Lemma pure_int16 : pure (Ow.number |> Ow.int16).
Proof. apply pure_onNumber, pure_onNumber, pure_number. Qed.

Lemma pure_owTxId : pure owTxId.
Proof. intros v. destruct v; reflexivity. Qed.

Lemma pure_owOptionalTimespec : pure owOptionalTimespec.
Proof. intros v. reflexivity. Qed.

Lemma pure_owInputAddressParams : pure owInputAddressParams.
Proof.
  intros v. unfold owInputAddressParams, Ow.validate.
  rewrite calls_andThen.
  assert (Hs : pure (Ow.object |> Ow.exactShape
    [ ("requiredSigners", Ow.number |> Ow.integer |> Ow.greaterThan 0);
      ("totalSigners", Ow.number |> Ow.integer |> Ow.greaterThan 0) ])).
  { apply pure_exactShape; [apply pure_object|].
    repeat constructor; cbn [snd];
      apply pure_onNumber, pure_onNumber, pure_number. }
  rewrite (Hs v). now destruct (Ow.accepted _).
Qed.

Lemma pure_punishment_and_councilNode :
  pure (Ow.optional
          (Ow.object
           |> Ow.exactShape
                [ ("kind", Ow.string);
                  ("jailedUntil", owUnixTimestamp);
                  ("slashAmount", owBigNumber) ])) /\
  pure (Ow.optional
          (Ow.object
           |> Ow.exactShape
                [ ("name", Ow.string);
                  ("securityContact", Ow.optional Ow.string);
                  ("consensusPubkey",
                   Ow.object
                   |> Ow.exactShape
                        [ ("type", Ow.string);
                          ("value", Ow.string) ]) ])).
Proof.
  split; apply pure_optional, pure_exactShape; try apply pure_object;
    repeat constructor; cbn [snd];
    auto using pure_string, pure_owUnixTimestamp, pure_owBigNumber,
      pure_optional, pure_string.
  apply pure_exactShape; [apply pure_object|].
  repeat constructor; apply pure_string.
Qed.

Lemma calls_owStakingAddress (v : JS.Value) (c : Call) :
  In c (Ow.calls (owStakingAddress v)) ->
  exists s, v = JS.Str s /\ c = IsStakingAddressValid s.
Proof.
  destruct v; cbn; try tauto. intros [<- | []]. eauto.
Qed.

Lemma pure_owAccountNonce : pure owAccountNonce.
Proof. exact pure_int16. Qed.

Lemma owAccountNonce_field (v : JS.Value) :
  Ow.accepted (owAccountNonce v) = true <->
  exists z : Z, v = jsInt z /\ (-32768 <= z <= 32767)%Z.
Proof. apply range_field. Qed.

Lemma owUnixTimestamp_field (v : JS.Value) :
  Ow.accepted (owUnixTimestamp v) = true <-> exists z : Z, v = jsInt z.
Proof. apply integer_field. Qed.

Lemma calls_owStakedState
  (v : JS.Value) (c : Call) :
  In c (Ow.calls (owStakedState v)) ->
  exists s,
    c = IsStakingAddressValid s /\ JS.get v "address" = JS.Str s /\
    Ow.calls (owStakedState v) = [c] /\
    (exists z : Z, JS.get v "nonce" = jsInt z /\ (-32768 <= z <= 32767)%Z) /\
    JS.isBigNumber (JS.get v "bonded") = true /\
    JS.isBigNumber (JS.get v "unbonded") = true /\
    (exists z : Z, JS.get v "unbondedFrom" = jsInt z).
Proof.
  destruct pure_punishment_and_councilNode as [Hp Hc].
  unfold pure in Hp, Hc. unfold owStakedState.
  rewrite calls_exactShape, !calls_testShape_cons.
  rewrite !Hp, !Hc, pure_object, pure_owAccountNonce, !pure_owBigNumber,
    pure_owUnixTimestamp, !owBigNumber_isBigNumber.
  cbn [Ow.testShape Ow.calls check snd Ow.accepted fst app].
  destruct (Ow.accepted (Ow.object v)); [|intros []].
  destruct (Ow.accepted (owAccountNonce (JS.get v "nonce"))) eqn:Hn;
    [|intros []].
  destruct (JS.isBigNumber (JS.get v "bonded")); [|intros []].
  destruct (JS.isBigNumber (JS.get v "unbonded")); [|intros []].
  destruct (Ow.accepted (owUnixTimestamp (JS.get v "unbondedFrom"))) eqn:Hf;
    [|intros []].
  apply owAccountNonce_field in Hn. apply owUnixTimestamp_field in Hf.
  match goal with
  | |- In c ?l -> _ =>
      assert (Hcalls : l = snd (owStakingAddress (JS.get v "address")))
  end.
  { destruct (Ow.accepted (owStakingAddress _)); [|reflexivity].
    repeat match goal with
    | |- context [if ?b then _ else _] => destruct b
    end; apply List.app_nil_r. }
  rewrite Hcalls. intros Hin.
  destruct (calls_owStakingAddress _ _ Hin) as (s & Hs & ->).
  exists s. rewrite Hs. cbn. auto 10.
Qed.
(* ===== verification/Prelude.v ===== *)
(** * A verification of QNode

    QNode ([src/src]) is a JavaScript runtime: the QuickJS engine
    ([core/quickjs.c]), its standard library and event loop
    ([lib/quickjs-libc.c]), and Node's built-in modules in C ([lib/buffer.c] and
    others).  This development models the parts of it that carry the logic of
    the language and of the event loop, translated function by function from the
    C source, and proves that they do what ECMAScript or Node.js says, or states
    exactly where they do not.

    ** Parts and files

    _Numbers and BigInts_ ([core/quickjs.c]).  [Numeric]: doubles as bit
    patterns, the values [JSValue], [JS_ToNumber], [JS_ToInt32], [JS_ToInt64]
    and the saturating and clamping conversions (12551 to 14321).  [Limbs]: the
    [mp_*] kernels on arrays of 64-bit limbs (10872 to 11185).  [BigInt]: the
    [js_bigint_*] arithmetic on normalized two's complement arrays (11186 to
    12340).  [BigIntFloat]: BigInts against doubles.  [BigIntPow]: when a power fits
    what is reserved for it.  [BigIntOps]: the slow paths
    of the operators of the interpreter with the short BigInts and their 128-bit
    fast paths, [asIntN] and [asUintN].  Each file calls the ones before it.

    _Buffers_ ([lib/buffer.c]).  [CString]: what a C function ends with (a result, an
    exception, a failed assertion, a [Crash]) and the conversions between strings
    and C strings, through [Utf8].  [Encoding]: Base64 and hexadecimal.  [Heap]:
    ArrayBuffers and the typed arrays that alias them, with a monad in which an
    access outside of a live byte array is a [Crash].  [Buffer]: the functions of the
    module in that monad; the user code that conversions of arguments run is a
    parameter, which changes the heap between the steps of a function.
    [BufferSafety] and [BufferSpec]: their safety and what they compute.

    _Map and Set_ ([core/quickjs.c], 51074 to 51945).  [MapKey]: SameValueZero and
    the hash.  [JsMap]: records, hash chains, reference counts and iterators.
    [JsMapSpec], [JsMapRefine]: the simulation with the list of entries of
    ECMAScript, for [getOrInsertComputed] when its callback does not insert the
    key itself ([JsMap.computed_moves_key] shows the difference when it does).

    _Shapes and objects_ ([core/quickjs.c], 4702 to 5377 and 5710 to 10568).
    [Shapes]: the hidden classes with their hash tables, their sharing through the
    table of the runtime, and an allocator that may fail.  [Objects]: the
    properties and prototypes of ordinary objects.  [ShapesInv]: the chains of a
    property table.  [ObjectsInv], [ObjectsNew]: the invariant of the runtime
    (users of shapes, table of the hashed shapes) and the operations on it.
    [ObjectsSpec], [ObjectsChain]: the internal methods of the specification, and
    each operation against them.  [ObjectsRefine]: the operations as steps of a
    state machine; the theorems.

    _The asynchronous runtime_ ([core/quickjs.c], 52618 to 53668, and
    [lib/quickjs-libc.c]).  [Async]: the state, a monad for it, and programs, which
    are arbitrary trees of calls of the engine.  [Promise]: promises, resolving
    functions, reactions and combinators.  [EventLoop]: timers, descriptor and
    signal handlers, the job queue, rejection tracking, [js_os_poll],
    [js_std_loop] and [js_std_await].  [AsyncInv]: what every computation keeps.
    [AsyncSpec], [TimerSpec]: the theorems on the reachable states.

    _Reference counting and the cycle collector_ ([core/quickjs.c], 5692 to 6428).
    [Gc]: the mark phase, trial deletion over the references of every kind of
    object.  [GcSpec]: it keeps exactly what is reachable from outside.  [GcFree]:
    [JS_FreeValue], the functions that free each kind of object, and the removal
    of the cycles.  [GcFreeInv], [GcFreeStep], [GcFreeOps], [GcFreeFuns]: the
    accounts of the references while objects are freed, the steps that keep them,
    and each function.  [GcFreeSpec], [GcRun]: dropping a reference, and a
    collection.

    _Sorting_ ([deps/cutils.c], 345 to 639, and [core/quickjs.c], 42657 to 42815).
    [Sort]: the quicksort behind the sorts of the engine, its heapsort and the
    exchange of elements, for a comparison that is any function of a state.
    [SortInv], [SortSpec]: its loops, and what it does.  [ArraySort]:
    [Array.prototype.sort], over an interface of array operations.
    [ArraySortSpec]: against a stable insertion sort.

    _Strings and atoms_ ([core/quickjs.c], 1922 to 3333, 4145 to 4216, 8590 to
    8622 and 50996 to 51069, and [deps/dtoa.c], 536 to 703).  [IntPrint]: the
    printing of integers in every radix.  [JSStrings]: comparing and hashing
    strings of 8- or 16-bit units, recognising numerals.  [Atoms]: the table of
    the interned names and symbols, in a runtime whose allocator may fail.
    [AtomsInv]: its invariant, relative to the references that are held.
    [AtomsOps], [AtomsNew], [AtomsInit]: freeing, interning, growth and rehashing,
    and the predefined atoms.  [AtomsClient]: a machine that holds references and
    calls the operations in any order.  [AtomsSpec]: the theorems.

    _String buffers, UTF-8 and ropes_ ([core/quickjs.c], 3573 to 4135 and 4216 to 4700,
    and [deps/cutils.c], 211 to 314).  [StringBuffer], [StringBufferSpec]: the
    buffers that strings are built in, over the bytes of their array.  [Utf8],
    [Utf8Spec]: code points and C strings.  [Ropes]: concatenation, rebalancing,
    comparing and flattening, as a monad whose outcomes are a result, an access
    outside of an array and no end.  [RopesSpec]: concatenation.  [RopesRead]:
    comparing and flattening.  [RopesDiverge]: a concatenation without end.
    [RopesAtoms]: what extending a string does to an atom.

    This file holds what all share: machine integers as [Z] with [wrap] and
    [sgn], the exceptions, the error monad, and lemmas on lists and bits.

    ** The theorems

    - _Refinement_: BigInt operators against the integers; Map and Set against a
      list of entries; defining, deleting and assigning properties, setting
      prototypes and preventing extensions against the internal methods of
      ordinary objects, every branch, with the other objects untouched although
      objects share their shapes.
    - _Invariants and safety_: the operations on objects return in every state
      that is reachable, whichever allocations fail, and keep the tables, the
      counts and the ends of the prototype chains; so do the operations on atoms
      and strings, with the table, its free list and the counts, exact but for those
      of predefined atoms; no sequence of Buffer calls leaves its memory, with calls
      of [copy] that do, and unless user code run by a conversion detaches a buffer,
      which does too; a promise is
      settled at most once, by the first call of its resolving functions; no
      comparison function makes the sort leave its array or its stack.
      Dropping a reference never frees what is still reachable and leaves every
      count exact; a collection frees exactly what is not reachable, once.
    - _Termination and liveness_: property lookups end within the number of
      objects; concatenation ends below 3524578 characters, and there is a longer one
      that does not; a queued job runs after those before it; a due timer fires within as
      many turns of the loop as there are timers before it, unless another timer
      that fires clears it; the loop ends only with nothing left to wait for.
    - _Functional correctness_: Knuth's division, the conversions between BigInts,
      doubles and machine integers, comparisons, the windows, copies, searches
      and byte orders of Buffers, the stable sort of arrays; two atoms are equal
      exactly when they are the same property key; concatenating, comparing and
      flattening ropes are what they are on flat strings.
    - _Round trips and bounds_: the Buffer encodings, [from] and [toString], [writeUInt] and [readUInt],
      the sizes the decoders allocate; strings and their atoms, integers and their
      numerals, strings and UTF-8; string buffers stay inside their arrays and hold
      exactly what was put into them.

    ** Conventions

    A C function that can fail returns an option, [res], or a computation of one of
    the two monads.  In [Shapes], [Objects], [Gc], [GcFree], [Atoms],
    [StringBuffer], [Utf8] and [JsMap], [None] is a failed [assert] or an access outside of the
    memory or to a freed object ([Crash] in [Ropes]), and the theorems prove that it does not happen; running out of memory there is a
    result of its own, decided by a list of answers of the allocator.  In [ArraySort] the
    allocation of the slots may fail.  Elsewhere allocation succeeds, except for the
    size limit of a BigInt and for an allocation of no bytes in [Encoding], which fails
    an assertion.  Addresses are integers that are not reused.

    _Fuel._  Loops that the C code ends by its data have fuel that is proved to be
    enough: the length of the arrays for hash chains (of the array of atoms for
    theirs), the size of the buffer for the digits of an integer, 32 for the doublings and
    halvings of a hash table below 2^27 entries, the number of objects for a chain
    of prototypes and for the lists of the collector, the number of limbs or of
    candidates for the BigInt loops, the number of leaves for the comparison of ropes.
    Only two fuels are not proved to suffice, and there running out is an outcome of
    its own: that of the depth of the calls of user code in [EventLoop], because
    programs need not terminate, and that of the calls of itself of the rebalancing of
    ropes: one call is enough below 3524578 characters, no number of them is for
    the rope of [RopesDiverge].

    _Bounds._  An object has at most 2^26 properties (the width of [hash_next]),
    and the table of the shapes at most 2^31 buckets; the array of the atoms has
    fewer than 715827883 elements, where [atom_size * 3] overflows ([small] in
    [AtomsClient]), and a symbol fewer weak references than its counter holds, as
    the code asserts; the limb width is 64, as on
    x86-64.  The slack of an allocation for a string buffer is below 2^28 bytes
    ([small_slack]), since the sizes are added in [int].  The clients of the atoms
    in [AtomsClient] do not extend strings in place: [RopesAtoms] shows what that does.

    ** Not modelled

    Of the engine: the parser, the bytecode and its interpreter, the built-ins of
    strings, [JS_NewAtomLen] and [JS_AtomIsNumericIndex1], the reference counts of
    ropes, the tables of the variables of stack frames (with the assertion of
    [free_var_ref] on them), regular expressions, Unicode
    tables and the printing of doubles; arrays,
    typed arrays other than those behind Buffers, proxies and other exotic
    objects, the global object and variable references; generators, async
    functions and modules; Date, JSON, Math, Reflect, Symbol and the other
    built-ins; weak references to objects.  Of the library: files, child processes, sockets,
    workers, the [std] and [os] modules beyond the loop, which are system calls.
    [repl.c] and the Unicode tables are generated.  The manifest lists these with reasons. *)

From Stdlib Require Import ZArith Lia Bool.
From stdpp Require Import base numbers list option strings.

#[local] Open Scope Z_scope.

(** ** C integer widths

    A [w]-bit unsigned integer is a [Z] in [0, 2^w); conversions and
    wrap-around are written with [wrap], signed reinterpretation with [sgn]. *)

Definition wrap (w z : Z) : Z := z mod 2 ^ w.
Definition sgn (w z : Z) : Z := (z + 2 ^ (w - 1)) mod 2 ^ w - 2 ^ (w - 1).

Abbreviation u8 := (wrap 8).
Abbreviation u16 := (wrap 16).
Abbreviation u32 := (wrap 32).
Abbreviation u64 := (wrap 64).
Abbreviation u128 := (wrap 128).
Abbreviation i32 := (sgn 32).
Abbreviation i64 := (sgn 64).

Definition in_u (w z : Z) : Prop := 0 <= z < 2 ^ w.
Definition in_s (w z : Z) : Prop := - 2 ^ (w - 1) <= z < 2 ^ (w - 1).

#[export] Instance in_u_dec w z : Decision (in_u w z).
Proof. unfold in_u. apply _. Defined.
#[export] Instance in_s_dec w z : Decision (in_s w z).
Proof. unfold in_s. apply _. Defined.
(* ===== verification/Limbs.v ===== *)
(** * Limb arrays: the multi-precision kernels of [src/core/quickjs.c]

    The [mp_*] functions (lines 10872 to 11185) work on little-endian arrays
    of 64-bit limbs ([JS_LIMB_BITS = 64], the x86-64 configuration).  An array
    argument with its length [n] is a list of [n] limbs; a result array is the
    returned list, the C return value the second component.  [uval] is the
    natural number a limb array denotes; every kernel has one equation relating
    [uval] of its result to [uval] of its arguments, exact including carries. *)

From Stdlib Require Import ZArith Lia Bool.
From stdpp Require Import base numbers list option strings.
From S2P Require Import Prelude.

#[local] Open Scope Z_scope.

Definition JS_LIMB_BITS : Z := 64.

(** The limb base [2^64]. *)
Abbreviation LB := 18446744073709551616 (only parsing).

Definition limb (x : Z) : Prop := 0 <= x < LB.
Abbreviation limbs := (Forall limb).

(** ** Definitions *)

(** [ADDC(res, carry_out, op1, op2, carry_in)]: returns [(res, carry_out)]. *)
Definition ADDC (op1 op2 carry_in : Z) : Z * Z :=
  let v := op1 in
  let a := u64 (v + op2) in
  let k1 := b2z (a <? v) in
  let k := carry_in in
  let a := u64 (a + k) in
  (a, Z.lor (b2z (a <? k)) k1).

Definition js_limb_clz (a : Z) : Z := JS_LIMB_BITS - 1 - Z.log2 a.

Definition js_limb_safe_clz (a : Z) : Z :=
  if a =? 0 then JS_LIMB_BITS else js_limb_clz a.

Fixpoint mp_add (op1 op2 : list Z) (carry : Z) : list Z * Z :=
  match op1, op2 with
  | x :: op1, y :: op2 =>
      let (r, carry) := ADDC x y carry in
      let (rs, carry) := mp_add op1 op2 carry in
      (r :: rs, carry)
  | _, _ => ([], carry)
  end.

Fixpoint mp_sub (op1 op2 : list Z) (k : Z) : list Z * Z :=
  match op1, op2 with
  | v :: op1, y :: op2 =>
      let a := u64 (v - y) in
      let k1 := b2z (v <? a) in
      let v := u64 (a - k) in
      let k := Z.lor (b2z (a <? v)) k1 in
      let (rs, k) := mp_sub op1 op2 k in
      (v :: rs, k)
  | _, _ => ([], k)
  end.

(** The loop of [mp_neg]; [carry] starts at 1. *)
Fixpoint mp_neg_loop (op2 : list Z) (carry : Z) : list Z * Z :=
  match op2 with
  | x :: op2 =>
      let v := u64 (u64 (Z.lnot x) + carry) in
      let carry := b2z (v <? carry) in
      let (rs, carry) := mp_neg_loop op2 carry in
      (v :: rs, carry)
  | [] => ([], carry)
  end.

Definition mp_neg (op2 : list Z) : list Z * Z := mp_neg_loop op2 1.

Fixpoint mp_mul1 (taba : list Z) (b l : Z) : list Z * Z :=
  match taba with
  | x :: taba =>
      let t := u128 (x * b + l) in
      let (rs, l) := mp_mul1 taba b (Z.shiftr t JS_LIMB_BITS) in
      (u64 t :: rs, l)
  | [] => ([], l)
  end.

(** High limb first, as the loop runs: the recursion on the low limbs happens
    after the high ones have been divided, so the list is walked from its end
    with [foldr]-style recursion. *)
Fixpoint mp_div1 (taba : list Z) (b r : Z) : list Z * Z :=
  match taba with
  | x :: taba =>
      let (qs, r) := mp_div1 taba b r in
      let a1 := Z.lor (Z.shiftl r JS_LIMB_BITS) x in
      (u64 (a1 / b) :: qs, u64 (a1 mod b))
  | [] => ([], r)
  end.

Fixpoint mp_add_mul1 (tabr taba : list Z) (b l : Z) : list Z * Z :=
  match tabr, taba with
  | r :: tabr, x :: taba =>
      let t := u128 (x * b + l + r) in
      let (rs, l) := mp_add_mul1 tabr taba b (Z.shiftr t JS_LIMB_BITS) in
      (u64 t :: rs, l)
  | _, _ => ([], l)
  end.

(** The [for] loop of [mp_mul_basecase] over [op2[1..]]: [result] is the part
    of the array from index [i] on that already holds a partial sum
    ([op1_size] limbs); each turn leaves its lowest limb final and appends the
    high word. *)
Fixpoint mp_mul_rows (result op1 op2 : list Z) : list Z :=
  match op2 with
  | [] => result
  | y :: op2 =>
      match result with
      | lo :: window =>
          let (window, r) := mp_add_mul1 window op1 y 0 in
          lo :: mp_mul_rows (window ++ [r]) op1 op2
      | [] => []
      end
  end.
Lemma not_spec a :
  normalized a -> Z.of_nat (length a) <= JS_BIGINT_MAX_SIZE ->
  exists r, js_bigint_not a = Ok r /\ normalized r /\ bval r = Z.lnot (bval a).
Proof.
  intros [Ha Hn] Hlen. unfold js_bigint_not. rewrite js_bigint_new_ok by done. cbn [res_bind].
  destruct (wf_map_complement (fun x => u64 (Z.lnot x)) a Ha u64_lnot) as [Hw EV].
  eexists. split_and!; [reflexivity | | rewrite EV; unfold Z.lnot; lia].
  split; [done|]. intros l lo v E.
  apply map_eq_app in E as (l1 & l2 & -> & _ & E).
  destruct l2 as [|lo' [|v' [|? ?]]]; try discriminate. injection E as <- <-.
  specialize (Hn l1 lo' v' eq_refl). destruct Ha as [Ha _]. apply Forall_app in Ha as [_ Ha].
  inversion Ha as [|? ? Hlo Hv']; subst. inversion Hv' as [|? ? Hv _]; subst.
  rewrite !u64_lnot by done. unfold redundant in *. unfold limb in *.
  rewrite !shiftr63 in * by (unfold limb; lia). change (LB / 2) with 9223372036854775808 in *.
  rewrite <- Hn.
  destruct (Z.eqb_spec v' 0) as [->|]; [destruct (Z.leb_spec 9223372036854775808 lo');
    destruct (Z.leb_spec 9223372036854775808 (LB - 1 - lo')); try lia; reflexivity|].
  destruct (Z.eqb_spec v' (LB - 1)) as [->|]; [destruct (Z.leb_spec 9223372036854775808 lo');
    destruct (Z.leb_spec 9223372036854775808 (LB - 1 - lo')); try lia; reflexivity|].
  destruct (Z.eqb_spec (LB - 1 - v') 0); [lia|]. destruct (Z.eqb_spec (LB - 1 - v') (LB - 1)); [lia|].
  reflexivity.
Qed.

(** ** Shifts *)

Lemma uval_replicate_app d a : uval (replicate d 0 ++ a) = Bp d * uval a.
Proof. rewrite uval_app, uval_replicate_0, length_replicate. lia. Qed.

--*--

An exact copy of the lines above, from the one containing "the rope of [RopesDiverge]." down to the one containing "fewer than 715827883" and including both, is the whole answer; retype it and nothing else.

    the rope of [RopesDiverge].

    _Bounds._  An object has at most 2^26 properties (the width of [hash_next]),
    and the table of the shapes at most 2^31 buckets; the array of the atoms has
    fewer than 715827883 elements, where [atom_size * 3] overflows ([small] in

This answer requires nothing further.